Certamente. Alunos de classe média, em boa parte, tiveram seus pais em casa, por teletrabalho. Não foi o que aconteceu com muitos adolescentes da escola pública, que se desengajaram do aprendizado: eles ficaram sem os pais em casa, sem um ambiente adequado para aprender, sem conectividade, e sem equipamentos para aprender. Depois de muito tempo sem contato com o estudo, é quase natural que esses jovens se afastem dele. Por isso, é muito importante que a gente se prepare para, já em 2022, ampliarmos o número de escolas públicas em tempo integral e o uso da tecnologia.
Muitos alegam que falta pouco para o ano letivo acabar, então não é preciso pressa para retornar agora em 2021. Como você enxerga essa ideia?
Esse discurso que muitos pais propagam não faz sentido. Primeiro, se dizia que não deveria voltar sem todos os professores plenamente vacinados. Quando isso finalmente aconteceu, muitos disseram que já estava no fim do ano e por isso não precisaria ter pressa. O que é preciso se lembrar é que, para uma criança e um adolescente, dois meses é bastante tempo. Dois meses a menos de aprendizagem vão gerar ainda mais desengajamento. Olhar com tanto descaso para dois meses de aula é desvalorizar a educação pública.
Unidades federais de ensino, por exemplo, já reclamavam bastante de cortes de verbas por parte do governo federal nos últimos anos. Então as aulas remotas se traduziram numa sobrevida ao orçamento dessas instituições, visto que houve redução de contratos e serviços. Essas instituições já deveriam ter voltado às aulas presenciais?
No Ensino Superior, a urgência para voltar às aulas presenciais não é tão grande, pois todos já têm autonomia para aprender.
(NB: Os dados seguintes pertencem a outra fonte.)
(** X12 (witness): user 7 on the store of [h_alice_post]. *)
Lemma never_created_user_gets_empty_list_witness :
  let ops := [CreateUser (JStr "Alice") (JStr "a@x.com") (JInt 28) t0;
              CreatePost (JStr "T") (JStr "C") (JInt 1) t0] in
  db h_alice_post = fst (run ops Database_init)
  /\ py_int "7" = Some 7
  /\ (7 < 1 \/ next_user_id (db h_alice_post) <= 7)
  /\ do_GET t0 ["users"; "7"; "posts"]%string h_alice_post
     = _send_json_response h_alice_post (list_envelope []) 200.
Proof.
  assert (H3 : 7 < 1 \/ next_user_id (db h_alice_post) <= 7)
    by (right; discriminate).
  split; [reflexivity|]. split; [reflexivity|]. split; [exact H3|].
  exact (DispatchFacts.never_created_user_gets_empty_list t0
           [CreateUser (JStr "Alice") (JStr "a@x.com") (JInt 28) t0;
            CreatePost (JStr "T") (JStr "C") (JInt 1) t0]
           "7" 7 h_alice_post eq_refl eq_refl H3).
Defined.

(** X24 (witness): [GET /users/1/x]. *)
Lemma get_users_unmatched_writes_nothing_witness :
  ([] <> ([] : list string) \/ String.eqb "x" "posts" = false)
  /\ do_GET t0 ["users"; "1"; "x"]%string h_alice = h_alice.
Proof.
  assert (H : [] <> ([] : list string) \/ String.eqb "x" "posts" = false)
    by (right; reflexivity).
  split; [exact H|].
  exact (DispatchFacts.get_users_unmatched_writes_nothing t0 "1" "x" [] h_alice H).
Defined.

End ServerMore.

(** ** More on the stores reached from [Database()] *)

Module StoreMore.
Import Server Store Sample StoreFacts Reach.

Section int_dict_keys.
Context {V : Type}.
Implicit Types (d : list (Z * V)) (k : Z) (v : V).

Lemma od_get_None_keys k d : od_get k d = None <-> ~ In k (od_keys d).
Proof.
  unfold od_keys. induction d as [|[k' v'] d IH]; simpl.
  { split; [intros _ []|reflexivity]. }
  destruct (k' =? k) eqn:E.
  - apply Z.eqb_eq in E. split; [discriminate|]. intros H. exfalso. auto.
  - apply Z.eqb_neq in E. rewrite IH. tauto.
Qed.

Lemma od_set_absent k v d : od_get k d = None -> od_set k v d = d ++ [(k, v)].
Proof.
  induction d as [|[k' v'] d IH]; simpl; [reflexivity|].
  destruct (k' =? k); [discriminate|]. intros H. now rewrite IH.
Qed.

Lemma od_keys_set_present k v v0 d :
  od_get k d = Some v0 -> od_keys (od_set k v d) = od_keys d.
Proof.
  unfold od_keys. induction d as [|[k' v'] d IH]; simpl; [discriminate|].
  destruct (k' =? k); simpl; [reflexivity|]. intros H. now rewrite IH.
Qed.

Lemma od_keys_del k d : forall x, In x (od_keys (od_del k d)) -> In x (od_keys d).
Proof.
  unfold od_keys, od_del. induction d as [|[k' v'] d IH]; simpl; [tauto|].
  intros x. destruct (k' =? k); simpl; intros H; [right; auto|].
  destruct H; auto.
Qed.

Lemma keys_fresh_del k d next : keys_fresh d next -> keys_fresh (od_del k d) next.
Proof.
  unfold keys_fresh, od_keys, od_del.
  induction d as [|[k' v'] d IH]; simpl; [tauto|].
  intros [Hn Hf]. apply NoDup_cons in Hn. destruct Hn as [Hni Hn].
  apply Forall_cons in Hf. destruct Hf as [Hk Hf].
  destruct (IH (conj Hn Hf)) as [IHn IHf].
  destruct (k' =? k); simpl; [split; assumption|].
  split.
  - apply NoDup_cons. split; [|assumption]. intros Hin. apply Hni.
    apply list_elem_of_In. apply list_elem_of_In in Hin.
    apply (od_keys_del k d). exact Hin.
  - apply Forall_cons. split; assumption.
Qed.

Lemma keys_fresh_new v d next :
  keys_fresh d next -> keys_fresh (od_set next v d) (next + 1)
                       /\ od_set next v d = d ++ [(next, v)].
Proof.
  intros [Hn Hf].
  assert (Hnone : od_get next d = None).
  { apply od_get_None_keys. intros Hin.
    rewrite Forall_forall in Hf. apply list_elem_of_In in Hin.
    specialize (Hf _ Hin). lia. }
  rewrite (od_set_absent _ _ _ Hnone). split; [|reflexivity].
  unfold keys_fresh, od_keys in *. rewrite List.map_app. simpl. split.
  - apply NoDup_app. split; [assumption|]. split.
    + intros x Hx Hx'. apply list_elem_of_singleton in Hx'. subst x.
      rewrite Forall_forall in Hf. specialize (Hf _ Hx). lia.
    + apply NoDup_singleton.
  - apply Forall_app. split.
    + eapply Forall_impl; [exact Hf|]. simpl. intros; lia.
    + apply Forall_singleton. lia.
Qed.

Lemma keys_fresh_update k v v0 d next :
  od_get k d = Some v0 -> keys_fresh d next -> keys_fresh (od_set k v d) next.
Proof.
  intros H Hf. unfold keys_fresh. now rewrite (od_keys_set_present _ _ _ _ H).
Qed.

Lemma length_od_del k v d :
  NoDup (od_keys d) -> od_get k d = Some v ->
  S (length (od_del k d)) = length d.
Proof.
  unfold od_keys, od_del. induction d as [|[k' v'] d IH]; simpl; [discriminate|].
  intros Hn. apply NoDup_cons in Hn. destruct Hn as [Hni Hn].
  destruct (k' =? k) eqn:E; simpl.
  - intros _. apply Z.eqb_eq in E. subst k'. f_equal.
    assert (Hnone : od_get k d = None).
    { apply od_get_None_keys. intros Hin. apply Hni. now apply list_elem_of_In. }
    clear IH Hn Hni. induction d as [|[k0 v0] d IH]; simpl; [reflexivity|].
    simpl in Hnone. destruct (k0 =? k); [discriminate|]. simpl.
    now rewrite IH.
  - intros H. now rewrite IH.
Qed.

End int_dict_keys.

Lemma well_keyed_init : well_keyed Database_init.
Proof.
  repeat split; try apply NoDup_nil_2; try apply Forall_nil_2. discriminate.
Qed.

Lemma well_keyed_step db o : well_keyed db -> well_keyed (fst (step db o)).
Proof.
  intros (Hu & Hp & Hid).
  destruct o as [name email age now|uid upd|uid|title content author now]; simpl.
  - split; [|split; assumption]. simpl. apply keys_fresh_new, Hu.
  - unfold update_user.
    destruct (od_get uid (users db)) eqn:E; simpl; [|exact (conj Hu (conj Hp Hid))].
    split; [|split; assumption]. simpl. eapply keys_fresh_update; eauto.
  - unfold delete_user.
    destruct (od_mem uid (users db)); simpl; [|exact (conj Hu (conj Hp Hid))].
    split; [|split; assumption]. simpl. apply keys_fresh_del, Hu.
  - unfold create_post.
    destruct (author_in_users db author) as [[|]|e]; simpl;
      try exact (conj Hu (conj Hp Hid)).
    split; [assumption|]. split; simpl.
    + apply keys_fresh_new, Hp.
    + intros k p. destruct (Z.eq_dec (next_post_id db) k) as [<-|Hne].
      * rewrite od_get_set_eq. intros H. inversion H. reflexivity.
      * rewrite od_get_set_ne by assumption. apply Hid.
Qed.

Lemma well_keyed_run ops : forall db,
  well_keyed db -> well_keyed (fst (run ops db)).
Proof.
  induction ops as [|o ops IH]; intros db H; simpl; auto.
  apply IH, well_keyed_step, H.
Qed.

Lemma post_kept_by_step db o pid p :
  well_keyed db -> get_post db pid = Some p ->
  get_post (fst (step db o)) pid = Some p.
Proof.
  intros (_ & [_ Hf] & _) Hget. unfold get_post in *.
  destruct o as [name email age now|uid upd|uid|title content author now]; simpl.
  - exact Hget.
  - unfold update_user. destruct (od_get uid (users db)); exact Hget.
  - unfold delete_user. destruct (od_mem uid (users db)); exact Hget.
  - unfold create_post.
    destruct (author_in_users db author) as [[|]|e]; simpl; try exact Hget.
    rewrite od_get_set_ne; [exact Hget|]. intros Heq.
    assert (Hin : In pid (od_keys (posts db))).
    { destruct (od_get_None_keys pid (posts db)) as [_ H].
      destruct (in_dec Z.eq_dec pid (od_keys (posts db))) as [Hin|Hnin]; auto.
      rewrite (H Hnin) in Hget. discriminate. }
    rewrite Forall_forall in Hf. apply list_elem_of_In in Hin.
    specialize (Hf _ Hin). simpl in Hf. lia.
Qed.

Lemma post_kept_by_run ops' : forall db pid p,
  well_keyed db -> get_post db pid = Some p ->
  get_post (fst (run ops' db)) pid = Some p.
Proof.
  induction ops' as [|o ops' IH]; intros db pid p Hwk Hget; simpl; auto.
  apply IH; [apply well_keyed_step, Hwk | now apply post_kept_by_step].
Qed.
Hoje, temos bibliotecas digitalizadas, artigos de revistas consolidados em repositórios digitais. Então, temos mecanismos, em algumas áreas, para aprender, mesmo longe da universidade, durante certo tempo. Ainda assim, a área de pesquisa e os laboratórios, por exemplo, funcionaram na pandemia. Para se voltar ao presencial, precisa-se de investimento em infraestrutura: na manutenção dos prédios e na ventilação das salas, por exemplo. Com toda essa verba cortada das universidades federais, como organizar um retorno seguro? É bastante desafiador. Por outro lado, todos são adultos e estão vacinados. Elas podem até voltar ao presencial, mas precisam de orçamento para fazer as manutenções prediais necessárias.
Na sua avaliação, qual foi a faixa etária mais prejudicada com o distanciamento da escola?
Sem dúvidas, foram as crianças e adolescentes, porque elas não têm autonomia plena para aprender. E também porque, para a socialização além dos muros da própria casa, elas dependem da escola. A escola é uma instituição em que consigo inserir a criança e o adolescente numa sociedade um pouco maior, mas de forma protegida.